[DATASET ENTRIES]

----

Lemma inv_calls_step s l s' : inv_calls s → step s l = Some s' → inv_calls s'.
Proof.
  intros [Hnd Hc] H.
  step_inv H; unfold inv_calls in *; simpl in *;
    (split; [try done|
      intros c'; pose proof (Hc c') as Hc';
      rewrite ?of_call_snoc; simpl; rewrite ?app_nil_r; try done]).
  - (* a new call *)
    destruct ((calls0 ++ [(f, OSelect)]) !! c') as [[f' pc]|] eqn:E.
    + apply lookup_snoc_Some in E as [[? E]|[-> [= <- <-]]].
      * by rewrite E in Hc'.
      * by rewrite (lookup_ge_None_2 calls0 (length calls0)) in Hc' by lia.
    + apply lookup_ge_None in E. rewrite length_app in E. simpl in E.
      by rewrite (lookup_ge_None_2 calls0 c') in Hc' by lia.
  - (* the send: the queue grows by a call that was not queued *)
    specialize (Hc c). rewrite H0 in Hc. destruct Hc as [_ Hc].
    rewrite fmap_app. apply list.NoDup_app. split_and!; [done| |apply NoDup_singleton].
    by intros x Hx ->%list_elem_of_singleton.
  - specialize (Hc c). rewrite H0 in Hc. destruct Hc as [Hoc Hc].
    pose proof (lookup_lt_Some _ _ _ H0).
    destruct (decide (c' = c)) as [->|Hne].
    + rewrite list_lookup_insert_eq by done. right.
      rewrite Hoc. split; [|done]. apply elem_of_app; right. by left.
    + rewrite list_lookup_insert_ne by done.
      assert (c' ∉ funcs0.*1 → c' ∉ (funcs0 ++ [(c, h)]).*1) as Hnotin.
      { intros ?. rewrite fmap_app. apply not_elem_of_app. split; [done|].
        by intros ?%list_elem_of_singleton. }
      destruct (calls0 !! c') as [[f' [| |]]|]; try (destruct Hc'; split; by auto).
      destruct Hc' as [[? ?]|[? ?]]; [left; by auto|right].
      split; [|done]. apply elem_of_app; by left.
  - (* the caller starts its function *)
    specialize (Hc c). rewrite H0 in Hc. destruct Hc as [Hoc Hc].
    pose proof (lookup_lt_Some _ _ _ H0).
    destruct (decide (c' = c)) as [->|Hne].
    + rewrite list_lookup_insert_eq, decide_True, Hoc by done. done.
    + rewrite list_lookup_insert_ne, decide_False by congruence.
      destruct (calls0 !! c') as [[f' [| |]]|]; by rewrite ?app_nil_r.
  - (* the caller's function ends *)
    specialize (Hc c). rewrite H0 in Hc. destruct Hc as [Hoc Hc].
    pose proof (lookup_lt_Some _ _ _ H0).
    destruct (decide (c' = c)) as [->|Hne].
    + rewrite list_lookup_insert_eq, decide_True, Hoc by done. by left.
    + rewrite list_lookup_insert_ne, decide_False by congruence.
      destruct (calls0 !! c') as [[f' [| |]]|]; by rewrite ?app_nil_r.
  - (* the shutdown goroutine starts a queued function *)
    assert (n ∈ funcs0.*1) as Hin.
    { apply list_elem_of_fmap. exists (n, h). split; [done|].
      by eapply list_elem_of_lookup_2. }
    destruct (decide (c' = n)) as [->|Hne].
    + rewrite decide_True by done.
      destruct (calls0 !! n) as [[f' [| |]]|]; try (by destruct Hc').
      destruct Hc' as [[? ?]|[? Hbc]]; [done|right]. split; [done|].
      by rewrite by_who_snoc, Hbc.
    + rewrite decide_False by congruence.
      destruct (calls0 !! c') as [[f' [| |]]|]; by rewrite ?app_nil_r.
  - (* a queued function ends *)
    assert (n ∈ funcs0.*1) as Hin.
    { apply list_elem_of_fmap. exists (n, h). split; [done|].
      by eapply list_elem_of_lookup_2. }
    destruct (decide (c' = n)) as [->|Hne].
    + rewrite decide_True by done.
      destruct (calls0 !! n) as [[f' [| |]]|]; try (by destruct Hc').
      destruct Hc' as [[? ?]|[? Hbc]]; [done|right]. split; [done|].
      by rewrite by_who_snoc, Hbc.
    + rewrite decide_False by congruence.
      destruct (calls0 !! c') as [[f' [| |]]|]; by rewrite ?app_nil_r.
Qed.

----

[WHAT TO PRODUCE] Go through the records, tally the lines holding the word "ends", and give only the tally.

[REPLY] 2